Task requirements: When the line containing "Theorem ledger_refines_protocol sha256" appears in the data below, begin copying there and stop only after the line containing "read_dispatch s s' →".

_____

(** [prepare_task] authorises a broker publication exactly when the run is
    RUNNING and either the task is UNOWNED and its ledger empty, or its
    current generation expired unreleased, that generation's dispatch is the
    newest attempt of the ledger and has no terminal evidence.  It then
    appends exactly one REQUESTED attempt, numbered one past the ledger, under
    an identity not used before; any other decision changes nothing and
    allows no publication. *)
Theorem prepare_task_correct sha256 read_execution read_dispatch e run task w d w' :
  table_wf (w_attempts w) →
  prepare_task sha256 read_execution read_dispatch e run task w = (Ok d, w') →
  ∃ r t now, task_view e run (strip task) w r t now ∧
  (rr_status r ≠ "RUNNING" → trd_action d ≠ ACT_PREPARED_DISPATCH) ∧
  (rr_status r = "RUNNING" → ∃ attempts W,
     ledger_view sha256 read_execution read_dispatch run (strip task) w attempts W ∧
     (trd_action d = ACT_PREPARED_DISPATCH ↔ may_publish r t now attempts W) ∧
     (trd_action d = ACT_PREPARED_DISPATCH →
      authorised e run (strip task) (Z.of_nat (length attempts) + 1)
        (bool_decide (lease_owner t ≠ None)) d w w')) ∧
  (trd_action d ≠ ACT_PREPARED_DISPATCH → w' = w ∧ trd_publish_allowed d = false).
Proof.
  intros Hwf H. apply prepare_task_inv in H as (r & t & now & _ & Hv & H).
  exists r, t, now. split; [done|].
  destruct H as [(Hr & Ha & Hp & ->)|(Hr & attempts & W & Hl & H)].
  { split; [by rewrite Ha|]. done. }
  split; [done|].
  destruct H as [(Ho & H)|(Ho & c & Hc & H)].
  - destruct H as [(a & Hla & (Ha & _ & Hp) & ->)|(-> & Hau)].
    + split; [|done]. intros _. exists attempts, W. split; [done|].
      split; [|by rewrite Ha; case_decide].
      split; [by rewrite Ha; case_decide|]. by intros (_ & [[_ ->]|[? _]]).
    + pose proof (au_action _ _ _ _ _ _ _ _ Hau) as Hact. split; [|done].
      intros _. exists [], W. split; [done|]. rewrite bool_decide_eq_false_2 by (rewrite Ho; tauto).
      split; [|done]. split; [|done]. intros _. split; [done|]. by left.
  - destruct (owned_may_publish _ _ _ _ _ _ _ _ _ _ _ _ _ _ _ Hwf Hr Hl Ho Hc H) as (H1 & H2 & H3).
    split; [|done]. intros _. exists attempts, W. by rewrite bool_decide_eq_true_2.
Qed.

(** C12.  Whatever reconcilers and dispatchers run, however their transactions
    interleave and wherever they crash, the ledger of every task follows the
    publication protocol: attempts are only appended, under identities not in
    the ledger; an attempt is handed to the broker at most once and only
    while it is REQUESTED; it is settled at most once, after that, and a
    settled attempt never changes.  Every reachable ledger is a run of the
    protocol from the empty one, and every step of the system is a run of the
    protocol. *)
Theorem ledger_refines_protocol sha256 read_execution read_dispatch `{RunReader} s run task :
  reachable sha256 read_execution read_dispatch s →
  rtc protocol_step [] (protocol (s_world s) run task)
  ∧ ∀ s', sys_step sha256 read_execution read_dispatch s s' →
    rtc protocol_step (protocol (s_world s) run task) (protocol (s_world s') run task).
Proof.
  intros Hs. split.
  - destruct Hs as (w & Hw & Hst).
    destruct (sys_run_inv _ _ _ _ _ (initial_inv _ Hw) Hst) as [_ He]. cbn in He.
    rewrite <- (initial_protocol w run task Hw). eapply effects_protocol; [|done].
    by apply initial_inv in Hw as [].
  - intros s' Hst. apply sys_reachable_inv in Hs as Hi.
    destruct (sys_step_inv _ _ _ _ _ Hi Hst) as [_ He]. by eapply effects_protocol; [apply Hi|].
Qed.

(** C11.  No dispatch identity is ever handed to the broker twice, by whatever
    interleaving of reconciliations and initial dispatches, crashes included;
    every envelope handed over has its attempt in the ledger, under the run
    and task it names; and a call of [reconcile] or [dispatch] from a
    reachable state ends in a reachable state, whether it returns or raises. *)
Theorem published_at_most_once sha256 read_execution read_dispatch `{RunReader} w ps :
  reachable sha256 read_execution read_dispatch (Sys w ps) →
  NoDup (tde_dispatch_id <$> w_sent w)
  ∧ (∀ v, v ∈ w_sent w → ∃ r, w_attempts w !! tde_dispatch_id v = Some r
       ∧ dar_run_id r = tde_run_id v ∧ dar_task_id r = strip (tde_task_id v))
  ∧ (∀ ep eg em reply q run task r w',
       reconcile sha256 read_execution read_dispatch ep eg em reply q run task w = (r, w') →
       reachable sha256 read_execution read_dispatch (Sys w' ps))
  ∧ (∀ e em reply q run task did r w', dispatch e em reply q run task did w = (r, w') →
       reachable sha256 read_execution read_dispatch (Sys w' ps)).
Proof.
  intros Hr. apply sys_reachable_inv in Hr as Hi. destruct Hi as [[_ Ho Hrows _] _ _].
  destruct Hr as (w0 & Hw0 & Hst). split; [done|]. split; [done|]. split.
  - intros * Hc. exists w0. split; [done|]. etrans; [done|]. by eapply reconcile_runs.
  - intros * Hc. exists w0. split; [done|]. etrans; [done|]. by eapply dispatch_runs.
Qed.

(** *** Concrete runs *)
#[export] Instance sample_reader : RunReader := {|
  load_run := λ _ w, (Ok recovery_snapshot, w);
  load_run_reads := λ _ _, eq_refl;
|}.
Definition sample_world : World :=
  {| w_db := sample_db; w_attempts := ∅; w_evidence := []; w_sent := [] |}.
#[local] Notation sample_prepare :=
  (prepare_task sample_sha256 sample_read sample_read_dispatch (lease_env 5 77%N 78%N) 1%N " a "
     sample_world).
#[local] Notation sample_call :=
  (reconcile sample_sha256 sample_read sample_read_dispatch (lease_env 5 77%N 78%N)
     (lease_env 6 79%N 80%N) (lease_env 7 81%N 82%N) (Accepted "m-1") "tasks" 1%N "a" sample_world).

Lemma prepare_task_correct_witness : ∃ d w', sample_prepare = (Ok d, w')
  ∧ (∃ r t now, task_view (lease_env 5 77%N 78%N) 1%N "a" sample_world r t now)
  ∧ (trd_action d ≠ ACT_PREPARED_DISPATCH → w' = sample_world ∧ trd_publish_allowed d = false).
Proof.
  destruct sample_prepare as [[d|x] w'] eqn:H; [|vm_compute in H; discriminate H].
  destruct (prepare_task_correct sample_sha256 sample_read sample_read_dispatch
              (lease_env 5 77%N 78%N) 1%N " a " sample_world d w') as (r & t & now & Hv & _ & _ & Hno);
    [|exact H|].
  { split; cbn; intros *; rewrite lookup_empty; discriminate. }
  exists d, w'. split; [reflexivity|]. split; [exists r, t, now; exact Hv|exact Hno].
Defined.

Lemma sample_reachable w' :
  sample_call.2 = w' → reachable sample_sha256 sample_read sample_read_dispatch (Sys w' []).
Proof.
  intros <-. exists sample_world. split; [done|].
  eapply reconcile_runs. apply surjective_pairing.
Qed.
Lemma ledger_refines_protocol_witness :
  protocol sample_call.2 1%N "a" = [(77%N, Acknowledged)]
  ∧ rtc protocol_step [] [(77%N, Acknowledged)].
Proof.
  assert (protocol sample_call.2 1%N "a" = [(77%N, Acknowledged)]) as E by (vm_compute; reflexivity).
  split; [exact E|]. rewrite <- E.
  apply (ledger_refines_protocol sample_sha256 sample_read sample_read_dispatch
           (Sys sample_call.2 []) 1%N "a"). by apply sample_reachable.
Defined.
Lemma published_at_most_once_witness :
  (tde_dispatch_id <$> w_sent sample_call.2) = [77%N] ∧ NoDup (tde_dispatch_id <$> w_sent sample_call.2).
Proof.
  split; [vm_compute; reflexivity|].
  apply (published_at_most_once sample_sha256 sample_read sample_read_dispatch sample_call.2 []).
  by apply sample_reachable.
Defined.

_____

Written reply:
Theorem ledger_refines_protocol sha256 read_execution read_dispatch `{RunReader} s run task :
  reachable sha256 read_execution read_dispatch s →
  rtc protocol_step [] (protocol (s_world s) run task)
  ∧ ∀ s', sys_step sha256 read_execution read_dispatch s s' →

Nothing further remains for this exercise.